On connaît surtout du cinéaste Kaneto Shindō (1912-2012) son chef d’œuvre de l’épure sorti en 1960, L’Île nue, une chronique sans dialogue qui a voyagé sur les écrans du monde entier. Le distributeur Potemkine Films a l’heureuse initiative de faire découvrir deux œuvres restaurées du maître japonais, produites par le mythique studio Tōhō, Onibaba (1964) et Kuroneko (1968). Devant être programmé à Cannes en 1968, ce dernier film n’a pas été vu à l’époque par les festivaliers à cause des « événements ».

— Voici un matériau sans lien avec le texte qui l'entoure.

(* ===== verification/DnsCents.v ===== *)
(** pdnsd's cache.c: the list of record sets by age, and building, copying and
    releasing an entry. *)
From S2P Require Import Prelude CLib Rhn DnsStore.

(** * The list [rrset_l] *)
Definition get_rrlent_ts (le : positive) : cm Z :=
  e ← get_lent le;
  match rrset e with
  | Some r => x ← get_set r; mret (ts x)
  | None => c ← get_cent (cent e); '(_, _, s) ← lift (the_neg c); mret s
  end.
Definition with_next n e := Lent n (prev e) (rrset e) (cent e) (idx e).
Definition with_prev n e := Lent (next e) n (rrset e) (cent e) (idx e).
Definition set_next (p : positive) (n : option positive) : cm unit := e ← get_lent p; put_lent p (with_next n e).
Definition set_prev (p : positive) (n : option positive) : cm unit := e ← get_lent p; put_lent p (with_prev n e).

(** The search from the end for the place of a timestamp; a list without a cycle has
    at most as many entries as there are. *)
Fixpoint find_place (fuel : nat) (t : Z) (le : option positive) : cm (option positive) :=
  match le with
  | None => mret None
  | Some a =>
      match fuel with
      | O => fail OutOfFuel
      | S fuel =>
          t' ← get_rrlent_ts a;
          if t' <=? t then mret (Some a) else e ← get_lent a; find_place fuel t (prev e)
      end
  end.
Definition insert_rrl (rrs : option positive) (ce : positive) (i : Z) : cm bool :=
  c ← get_cent ce;
  loc ← (match rrs with None => mret false | Some r => x ← get_set r; mret (has (rflags x) CF_LOCAL) end : cm bool);
  if loc || has (flags c) DF_LOCAL then mret true else
  ok ← malloc;
  if negb ok then mret false else
  ne ← new_address;
  m ← gets lents;
  _ ← sets (set_lents (<[ne := Lent None None rrs ce i]> m));
  h ← gets rrset_l;
  t ← gets rrset_l_tail;
  sorting ← gets insert_sort;
  _ ← (if sorting : bool then
         time_ ← get_rrlent_ts ne;
         le ← find_place (size m) time_ t;
         match le with
         | None =>
             _ ← set_next ne h;
             _ ← (match h with Some x => set_prev x (Some ne) | None => sets (set_ends h (Some ne)) end : cm unit);
             t ← gets rrset_l_tail;
             sets (set_ends (Some ne) t)
         | Some le =>
             e ← get_lent le;
             _ ← set_next ne (next e);
             _ ← set_prev ne (Some le);
             _ ← (match next e with Some x => set_prev x (Some ne) | None => sets (set_ends h (Some ne)) end : cm unit);
             set_next le (Some ne)
         end
       else
         _ ← set_prev ne t;
         _ ← (match t with Some x => set_next x (Some ne) | None => sets (set_ends (Some ne) t) end : cm unit);
         h ← gets rrset_l;
         sets (set_ends h (Some ne)) : cm unit);
  _ ← (match rrs with
       | Some r => x ← get_set r; put_set r (with_lent (Some ne) x)
       | None => c ← get_cent ce; '(_, t, s) ← lift (the_neg c); put_cent ce (with_side (Neg (Some ne) t s) c)
       end : cm unit);
  mret true.

Definition remove_rrl (le : positive) : cm unit :=
  e ← get_lent le;
  h ← gets rrset_l;
  _ ← (match next e with Some n => set_prev n (prev e) | None => sets (set_ends h (prev e)) end : cm unit);
  t ← gets rrset_l_tail;
  _ ← (match prev e with Some p => set_next p (next e) | None => sets (set_ends (next e) t) end : cm unit);
  free_lent le.

(** [listmerge]: [s] is the link that is written next, [None] for the local [l]. *)
Fixpoint merge_loop (fuel : nat) (l : option positive) (s : option positive) (p q : positive) : cm (option positive) :=
  match fuel with
  | O => fail OutOfFuel
  | S fuel =>
      tp ← get_rrlent_ts p;
      tq ← get_rrlent_ts q;
      let first := tp <=? tq in
      let x := if first then p else q in
      let other := if first then q else p in
      l ← (match s with None => mret (Some x) | Some a => _ ← set_next a (Some x); mret l end : cm (option positive));
      e ← get_lent x;
      match next e with
      | None => _ ← set_next x (Some other); mret l
      | Some n => if first then merge_loop fuel l (Some x) n q else merge_loop fuel l (Some x) p n
      end
  end.
Definition listmerge (p q : option positive) : cm (option positive) :=
  match p, q with
  | None, _ => mret q
  | _, None => mret p
  | Some p, Some q => n ← gets lents; merge_loop (size n) None None p q
  end.

Definition NTMPSORT : Z := 32.
(** The [for] loop over [tmp]: [tmp] is the part from [counter] to [fill], [pos] the
    index of [counter]; the result is that part when [carry] has been stored. *)
Fixpoint carry_loop (tmp : list (option positive)) (pos : Z) (carry : option positive) : cm (list (option positive)) :=
  match tmp with
  | Some x :: tmp =>
      carry ← listmerge (Some x) carry;
      tmp ← carry_loop tmp (pos + 1) carry;
      mret (None :: tmp)
  | None :: tmp => mret (carry :: tmp)
  | [] => _ ← lift (PDNSD_ASSERT (negb (pos =? NTMPSORT))); mret [carry]
  end.
Fixpoint split_loop (fuel : nat) (rem : positive) (tmp : list (option positive)) : cm (list (option positive)) :=
  match fuel with
  | O => fail OutOfFuel
  | S fuel =>
      e ← get_lent rem;
      _ ← set_next rem None;
      tmp ← carry_loop tmp 0 (Some rem);
      match next e with None => mret tmp | Some r => split_loop fuel r tmp end
  end.
Fixpoint collect_loop (tmp : list (option positive)) (carry : option positive) : cm (option positive) :=
  match tmp with [] => mret carry | x :: tmp => carry ← listmerge x carry; collect_loop tmp carry end.
Fixpoint restore_loop (fuel : nat) (p q : option positive) : cm (option positive) :=
  match p with
  | None => mret q
  | Some a =>
      match fuel with
      | O => fail OutOfFuel
      | S fuel => _ ← set_prev a q; e ← get_lent a; restore_loop fuel (next e) (Some a)
      end
  end.
Definition sort_rrl : cm unit :=
  h ← gets rrset_l;
  match h with
  | None => mret tt
  | Some x =>
      e ← get_lent x;
      match next e with
      | None => mret tt
      | Some _ =>
          n ← gets lents;
          tmp ← split_loop (size n) x [];
          carry ← collect_loop (tl tmp) (default None (head tmp));
          t ← gets rrset_l_tail;
          _ ← sets (set_ends carry t);
          t ← restore_loop (size n) carry None;
          sets (set_ends carry t)
      end
  end.

(** * Entries *)
Definition init_cent (ce : positive) (name : list Z) (ttl ts flags : Z) : cm bool :=
  namesz ← lift (rhnlen name);
  ok ← malloc;
  if negb ok then mret false else
  q ← lift (rdn name 0 namesz);
  _ ← put_cent ce (Cent q (sizeof_dns_cent_t + namesz) 0 (u16 flags)
         (if has flags DF_NEGATIVE then Neg None ttl ts else Rr (replicate (Z.to_nat NRRMU) None) None) cundef cundef);
  mret true.

(** The bytes of the record, or NULL. *)
Definition create_rr (data : list Z) : cm (option (list Z)) := ok ← malloc; mret (if ok : bool then Some data else None).

Definition add_cent_rrset_by_index (ce : positive) (i ttl ts flags_ : Z) : cm bool :=
  c ← get_cent ce;
  _ ← (if negative c then
         '(l, _, _) ← lift (the_neg c);
         _ ← (match l with Some le => remove_rrl le | None => mret tt end : cm unit);
         update ce (fun c => with_side (Rr (replicate (Z.to_nat NRRMU) None) None) (with_flags (drop_flag (flags c) DF_NEGATIVE) c))
       else mret tt : cm unit);
  c ← get_cent ce;
  '(mu, ext) ← lift (the_rr c);
  room ← (if i <? NRRMU then mret true
          else
            _ ← lift (PDNSD_ASSERT ((NRRMU <=? i) && (i - NRRMU <? NRREXT)));
            match ext with
            | Some _ => mret true
            | None =>
                ok ← malloc;
                if negb ok then mret false else
                _ ← put_cent ce (with_cs (cs c + sizeof_ptr * NRREXT) (with_side (Rr mu (Some (replicate (Z.to_nat NRREXT) None))) c));
                mret true
            end : cm bool);
  if negb room then mret false else
  ok ← malloc;
  if negb ok then
    c ← get_cent ce;
    c ← lift (RRARR_INDEX_SET c i None);
    _ ← put_cent ce c;
    mret false
  else
  r ← new_address;
  m ← gets rrsets;
  _ ← sets (set_rrsets (<[r := RrSet None ttl ts flags_ []]> m));
  c ← get_cent ce;
  c ← lift (RRARR_INDEX_SET c i (Some r));
  _ ← put_cent ce (with_num (u16 (num_rrs c + 1)) (with_cs (cs c + sizeof_rr_set_t) c));
  mret true.
Definition add_cent_rrset_by_type (ce : positive) (type ttl ts flags_ : Z) : cm bool :=
  let tpi := type - T_MIN in
  _ ← lift (PDNSD_ASSERT ((0 <=? tpi) && (tpi <? T_NUM)));
  i ← lift (rd rrlkuptab tpi);
  add_cent_rrset_by_index ce i ttl ts flags_.

(** [rtail]: [None] where the pointer is NULL, else the record it points to, by its
    position in the chain of the set. *)
Definition add_cent_rr_int (ce : positive) (i ttl ts flags_ : Z) (data : list Z) (rtail : option nat) : cm (bool * option nat) :=
  rr ← create_rr data;
  match rr with
  | None => mret (false, rtail)
  | Some rr =>
      c ← get_cent ce;
      o ← lift (RRARR_INDEX_TESTEXT c i);
      ok ← (match rtail, o with
            | None, None => add_cent_rrset_by_index ce i ttl ts flags_
            | _, _ => mret true
            end : cm bool);
      if negb ok then mret (false, rtail) else
      c ← get_cent ce;
      o ← lift (RRARR_INDEX c i);
      r ← lift (match o with Some r => Ok r | None => Fault NullDeref end);
      x ← get_set r;
      '(l, pos) ← lift (match rtail with
                        | None => Ok (rr :: rrs x, O)
                        | Some k => if (k <? length (rrs x))%nat then Ok (take (S k) (rrs x) ++ rr :: drop (S k) (rrs x), S k) else Fault Stale
                        end);
      _ ← put_set r (with_rrs l x);
      _ ← put_cent ce (with_cs (cs c + (sizeof_rr_bucket_t + zlen rr)) c);
      mret (true, Some pos)
  end.

Definition add_cent_rr (ce : positive) (type ttl_ ts flags_ : Z) (data : list Z) : cm bool :=
  c ← get_cent ce;
  if has (flags c) DF_LOCAL && negb (has flags_ CF_LOCAL) then mret true else
  let tpi := type - T_MIN in
  _ ← lift (PDNSD_ASSERT ((0 <=? tpi) && (tpi <? T_NUM)));
  i ← lift (rd rrlkuptab tpi);
  _ ← lift (PDNSD_ASSERT (i <? NRRTOT));
  o ← lift (RRARR_INDEX_TESTEXT c i);
  match o with
  | None => '(ok, _) ← add_cent_rr_int ce i ttl_ ts flags_ data None; mret ok
  | Some r =>
      x ← get_set r;
      let x := if ttl_ <? ttl x then with_ttl ttl_ x else x in
      _ ← put_set r x;
      if bool_decide (data ∈ rrs x) then mret true else
      '(ok, _) ← add_cent_rr_int ce i ttl_ ts flags_ data (match rrs x with [] => None | l => Some (length l - 1)%nat end);
      mret ok
  end.

Definition rr_size (l : list (list Z)) : Z := foldr (fun d n => sizeof_rr_bucket_t + zlen d + n) 0 l.
Definition del_rrset (r : positive) : cm Z :=
  x ← get_set r;
  _ ← (match lent x with Some le => remove_rrl le | None => mret tt end : cm unit);
  _ ← free_set r;
  mret (sizeof_rr_set_t + rr_size (rrs x)).

Definition del_cent_rrset_by_index (ce : positive) (i : Z) : cm Z :=
  c ← get_cent ce;
  o ← lift (RRARR_INDEX_TESTEXT c i);
  match o with
  | None => mret 0
  | Some r =>
      rv ← del_rrset r;
      c ← get_cent ce;
      c ← lift (RRARR_INDEX_SET c i None);
      _ ← put_cent ce (with_flags (drop_flag (flags c) DF_AUTH) (with_cs (cs c - rv) (with_num (u16 (num_rrs c - 1)) c)));
      mret rv
  end.

(** The loops of [free_cent] and [negate_cent] over an array; the sum of what
    [del_rrset] returns. *)
Fixpoint del_rrsets (l : list (option positive)) : cm Z :=
  match l with
  | [] => mret 0
  | o :: l =>
      n ← (match o with Some r => del_rrset r | None => mret 0 end : cm Z);
      m ← del_rrsets l;
      mret (n + m)
  end.
Definition del_arrays (mu : list (option positive)) (ext : option (list (option positive))) : cm Z :=
  n ← del_rrsets mu;
  m ← (match ext with Some e => del_rrsets e | None => mret 0 end : cm Z);
  mret (n + m).
Definition free_cent (ce : positive) : cm unit :=
  c ← get_cent ce;
  if negative c then
    '(l, _, _) ← lift (the_neg c);
    match l with Some le => remove_rrl le | None => mret tt end
  else
    '(mu, ext) ← lift (the_rr c);
    _ ← del_arrays mu ext;
    mret tt.
Definition negate_cent (ce : positive) (ttl ts : Z) : cm unit :=
  c ← get_cent ce;
  _ ← (if negb (negative c) then
         '(mu, ext) ← lift (the_rr c);
         n ← del_arrays mu ext;
         let m := match ext with Some _ => sizeof_ptr * NRREXT | None => 0 end in
         update ce (fun c => with_side (Neg None ttl ts) (with_flags (Z.lor (flags c) DF_NEGATIVE) (with_num 0 (with_cs (cs c - n - m) c))))
       else mret tt : cm unit);
  c ← get_cent ce;
  '(l, _, _) ← lift (the_neg c);
  put_cent ce (with_side (Neg l ttl ts) c).

(** * Copies *)

(** The chain of copies as far as there was memory, and whether that was the end. *)
Fixpoint copy_rrs (l : list (list Z)) : cm (bool * list (list Z)) :=
  match l with
  | [] => mret (true, [])
  | rr :: l =>
      ok ← malloc;
      if negb ok then mret (false, []) else
      '(ok, l) ← copy_rrs l;
      mret (ok, rr :: l)
  end.
Definition copy_rrset (r : positive) : cm (option positive) :=
  ok ← malloc;
  if negb ok then mret None else
  x ← get_set r;
  '(ok, l) ← copy_rrs (rrs x);
  rc ← new_address;
  m ← gets rrsets;
  _ ← sets (set_rrsets (<[rc := with_rrs l (with_lent None x)]> m));
  if ok : bool then mret (Some rc) else _ ← del_rrset rc; mret None.

(** The loop over the sets, [n] of them from index [i] on. *)
Fixpoint copy_sets (n : nat) (i : Z) (ce copy : positive) : cm bool :=
  match n with
  | O => mret true
  | S n =>
      c ← get_cent ce;
      o ← lift (RRARR_INDEX c i);
      match o with
      | None => copy_sets n (i + 1) ce copy
      | Some r =>
          ok ← malloc;
          if negb ok then
            d ← get_cent copy;
            d ← lift (RRARR_INDEX_SET d i None);
            _ ← put_cent copy d;
            mret false
          else
          x ← get_set r;
          '(ok, l) ← copy_rrs (rrs x);
          rc ← new_address;
          m ← gets rrsets;
          _ ← sets (set_rrsets (<[rc := with_rrs l (with_lent None x)]> m));
          d ← get_cent copy;
          d ← lift (RRARR_INDEX_SET d i (Some rc));
          _ ← put_cent copy d;
          if ok : bool then copy_sets n (i + 1) ce copy else mret false
      end
  end.
Definition copy_cent (ce : positive) : cm (option positive) :=
  ok ← malloc;
  if negb ok then mret None else
  c ← get_cent ce;
  namesz ← lift (rhnlen (qname c));
  ok ← malloc;
  if negb ok then mret None else
  name ← lift (rdn (qname c) 0 namesz);
  copy ← new_address;
  m ← gets cents;
  side_ ← lift (if negative c then '(_, t, s) ← the_neg c; mret (Neg None t s) else mret (Rr (replicate (Z.to_nat NRRMU) None) None));
  _ ← sets (set_cents (<[copy := Cent name (cs c) (num_rrs c) (flags c) side_ (c_ns c) (c_soa c)]> m));
  if negative c then mret (Some copy) else
  '(_, ext) ← lift (the_rr c);
  ok ← (match ext with
        | None => copy_sets (Z.to_nat NRRMU) 0 ce copy
        | Some _ =>
            ok ← malloc;
            if negb ok then mret false else
            _ ← update copy (with_side (Rr (replicate (Z.to_nat NRRMU) None) (Some (replicate (Z.to_nat NRREXT) None))));
            copy_sets (Z.to_nat NRRTOT) 0 ce copy
        end : cm bool);
  if ok : bool then mret (Some copy) else
  _ ← free_cent copy;
  _ ← free copy;
  mret None.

Inspiré des contes traditionnels japonais, Kuroneko relate le destin tragique d’une mère (Nobuko Otowa) et de sa belle-fille (Kiwako Taichi), violées et assassinées par des samouraïs dans leur maison isolée. Pour assouvir leur vengeance, les deux femmes, désormais mues en fantômes, attirent dans la forêt les samouraïs qui passent la porte de Rajomon. Tandis que la mère entame sa danse macabre, la jeune femme séduit les voyageurs. Au bord de l’étreinte, elle les mord mortellement dans la nuque. Jusqu’au jour où le mari et fils Gintoki (Nakamura Kichiemon), ancien paysan devenu un valeureux samouraï, revient après trois années de guerre…

Avec une mise en scène virtuose, Kaneto Shindō emprunte plusieurs chemins pour conter son passionnant récit: le fantastique, le film de vampires et le théâtre nô. Dotées d’images d’une grande beauté et de scènes oniriques qui empruntent aux contes et légendes du Japon, Kuroneko est une sublime histoire d’amour et de fantômes. Les deux spectres – la mère et se belle-fille – errent désespérément dans le monde des vivants en recouvrant leurs enveloppes charnelles pour mieux traquer leurs proies, avant la métamorphose en femmes-félins.

Il y a de la sensualité, de la magie et de la mythologie – le cinéaste fait référence Œdipe roi – dans ce chef d’œuvre de Kaneto Shindō qu’une musique de tambours composée par Hikaru Hayashi accompagne avec maestria. Le sublime rituel macabre dansé de la mère avant l’acte sacrificiel est l’un des nombreux et hallucinants plans de cette troublante découverte du cinéma japonais des années 1960.